Your job is to set down the stretch of entries that opens with the line containing "Definition ALPM_PKG_VALIDATION_SIGNATURE := Z.shiftl" and closes with the line containing "(** _alpm_parsedate: strtoll". Keep both end lines, copy each exactly, and add nothing.

- GIVEN ENTRIES
◆ ◆ ◆

Lemma unlink_file_frame (sys : os) (h : alpm_handle_t) (root : cstr) (oldpkg : alpm_pkg_t) (newpkg : option alpm_pkg_t) (f : alpm_file_t) (nosave : bool) (fs fs' : fsys) rc q :
  unlink_file sys h root oldpkg newpkg f nosave fs = Some (fs', rc) → fs' !! q ≠ fs !! q →
  may_touch root oldpkg nosave f q.
Proof.
  unfold unlink_file, may_touch. destruct (_ || _); [by intros [= <- <-]|].
  set (file := target_path root (file_name f)).
  destruct (lstat fs file) as [[|data]|]; [| |by intros [= <- <-]].
  - intros [= E] Hq. destruct (unlink_dir_frame _ _ _ _ _ _ _ _ _ _ eq_refl E) as [->|[_ ->]]; [done|].
    destruct (decide (q = llstat_path (file ++ str "/"))) as [?|Hne]; [by auto|].
    by rewrite lookup_delete_ne in Hq.
  - intros E Hq. destruct (unlink_regular_frame _ _ _ _ _ _ _ _ _ E Hq); auto.
Qed.

(** ** Properties *)

(** C7. Extraction never destroys changes of the user. Whatever calls fail, and
    whatever libarchive leaves when it fails, an archive entry changes no path but
    its own and its .pacnew; a directory stays a directory; and a file that exists
    keeps its data, or holds the data of the entry, or, when an error is counted,
    what libarchive left of it; in the last two cases it is not listed in
    NoUpgrade and was not a configuration file, or had not been changed since it
    was installed (its digest is the recorded one), or had the same digest as the
    new data. *)
Theorem extraction_safe sys env h root db_path e newpkg oldpkg fs :
  Ascii.eqb (hd_chr (ent_path e)) "."%char = false →
  (ent_isdir e = false → is_dir_name (orig_path root e) = false) →
  let r := extract_single_file sys env h root db_path e newpkg oldpkg fs in
  let fs' := r.1.1 in
  let file := orig_path root e in
  (∀ q, q ≠ llstat_path file → q ≠ pacnew file → fs' !! q = fs !! q) ∧
  (lstat fs file = Some NDir → lstat fs' file = Some NDir) ∧
  (∀ data, lstat fs file = Some (NFile data) → ent_isdir e = false →
     lstat fs' file = Some (NFile data) ∨
     no_upgrade env h e = false ∧ replaceable sys e newpkg oldpkg data ∧
     (lstat fs' file = Some (NFile (ent_data e)) ∨
      r.2 ≠ 0 ∧ ∃ left, os_torn sys file = Some left ∧ lstat fs' file = NFile <$> left)).
Proof. intros Hdot Hnd. by apply extract_single_file_ok. Qed.
(* ===== verification/DiskSpace.v ===== *)
(** * Disk space

    lib/libalpm/diskspace.c on Linux: the mount points, the blocks that a
    transaction and a download need on each of them, and the comparison with the
    free blocks. The mount table, statvfs, lstat and realpath are parameters.
    Sizes are computed as in C, in unsigned long and blkcnt_t; [None] is an
    overflow of blkcnt_t, a division by a zero block size, or a read in front of an
    empty mount point. Progress callbacks are left out. *)
From S2P Require Import Prelude CString AlpmList Util Package PkgHash PkgSet Handle FileOps.
Local Open Scope Z_scope.

(** ** Machine integers *)

(** blkcnt_t is a 64-bit signed integer. *)
Definition in_int64 (z : Z) : bool := (- 2 ^ 63 <=? z) && (z <? 2 ^ 63).
Definition checked64 (z : Z) : option Z := if in_int64 z then Some z else None.

(** Conversion of an unsigned long to blkcnt_t. *)
Definition to_int64 (z : Z) : Z := let u := wrap64 z in if u <? 2 ^ 63 then u else u - 2 ^ 64.

(** ** Data *)
Definition S_IFMT := 61440.
Definition S_ISDIR (mode : Z) : bool := Z.land mode S_IFMT =? 16384.
Definition S_ISLNK (mode : Z) : bool := Z.land mode S_IFMT =? 40960.

Definition USED_REMOVE := 1.
Definition USED_INSTALL := Z.shiftl 1 1.

Inductive mount_fsinfo := MOUNT_FSINFO_UNLOADED | MOUNT_FSINFO_LOADED | MOUNT_FSINFO_FAIL.
(* ===== verification/LocalDb.v ===== *)
(** * The local database on disk

    lib/libalpm/be_local.c: reading and writing the entry of an installed
    package (the files desc and files of its directory), creating and removing
    entries, and building the package cache from the directory. A FILE is a
    stream of bytes with its end-of-file flag and the caller's line buffer of
    1024 bytes; files hold no NUL byte. Errors while reading or writing an open
    file are not modelled (the writer does not look for them). The paths are
    those of [FileOps]; [dbpath] is what _alpm_db_path returns, with its final
    slash. *)
From S2P Require Import Prelude CString AlpmList Util Package PkgHash PkgSet Handle Deps FileList.
From S2P Require Import Db FileOps.
Local Open Scope Z_scope.

Definition ALPM_PKG_VALIDATION_NONE := Z.shiftl 1 0.
Definition ALPM_PKG_VALIDATION_SHA256SUM := Z.shiftl 1 2.
Definition ALPM_PKG_VALIDATION_SIGNATURE := Z.shiftl 1 3.

(** ** Numbers *)
Definition newline : ascii := "010"%char.

(** printf %jd *)
Definition itoa (n : Z) : cstr := if n <? 0 then "-"%char :: utoa (- n) else utoa n.

(** _alpm_parsedate: strtoll of the whole line, 0 for anything else. *)
Definition parse_sign (s : cstr) : Z * cstr :=
  match s with
  | c :: t => if Ascii.eqb c "-"%char then (-1, t) else if Ascii.eqb c "+"%char then (1, t) else (1, s)
  | [] => (1, [])
  end.

Definition alpm_parsedate (line : cstr) : Z :=
  let '(sign, s) := parse_sign (drop_while isspace line) in
  match take_while isdigit s with
  | [] => 0
  | digits =>
      let result := sign * digits_val digits in
      if (result <? - 2 ^ 63) || (2 ^ 63 <=? result) then 0
      else match drop_while isdigit s with [] => result | _ => 0 end
  end.

(** ** Streams *)
Record stream := mk_stream { st_rest : cstr; st_eof : bool; st_line : cstr }.

Definition LINE : nat := 1023.

(** The bytes fgets takes: at most [n], up to a newline. *)
Fixpoint take_line (n : nat) (s : cstr) : cstr * cstr :=
  match n, s with
  | S n', c :: s' => if is_newline c then ([c], s')
                     else let '(l, r) := take_line n' s' in (c :: l, r)
  | _, _ => ([], s)
  end.

(** safe_fgets(line, sizeof(line), fp): false for NULL, which leaves the buffer
    as it is. The end is noticed when a read runs into it. *)
Definition fgets (st : stream) : stream * bool :=
  match st_rest st with
  | [] => (mk_stream [] true (st_line st), false)
  | s => let '(l, r) := take_line LINE s in
         let at_end := bool_decide (r = []) && (length l <? LINE)%nat
                       && negb (is_newline (List.last l NUL)) in
         (mk_stream r (st_eof st || at_end) l, true)
  end.

Definition strip (st : stream) : stream :=
  mk_stream (st_rest st) (st_eof st) (alpm_strip_newline (st_line st)).

(** READ_NEXT *)
Definition read_next (st : stream) : stream := strip (fgets st).1.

◆ ◆ ◆

- ANSWER BELOW
Definition ALPM_PKG_VALIDATION_SIGNATURE := Z.shiftl 1 3.

(** ** Numbers *)
Definition newline : ascii := "010"%char.

(** printf %jd *)
Definition itoa (n : Z) : cstr := if n <? 0 then "-"%char :: utoa (- n) else utoa n.

(** _alpm_parsedate: strtoll of the whole line, 0 for anything else. *)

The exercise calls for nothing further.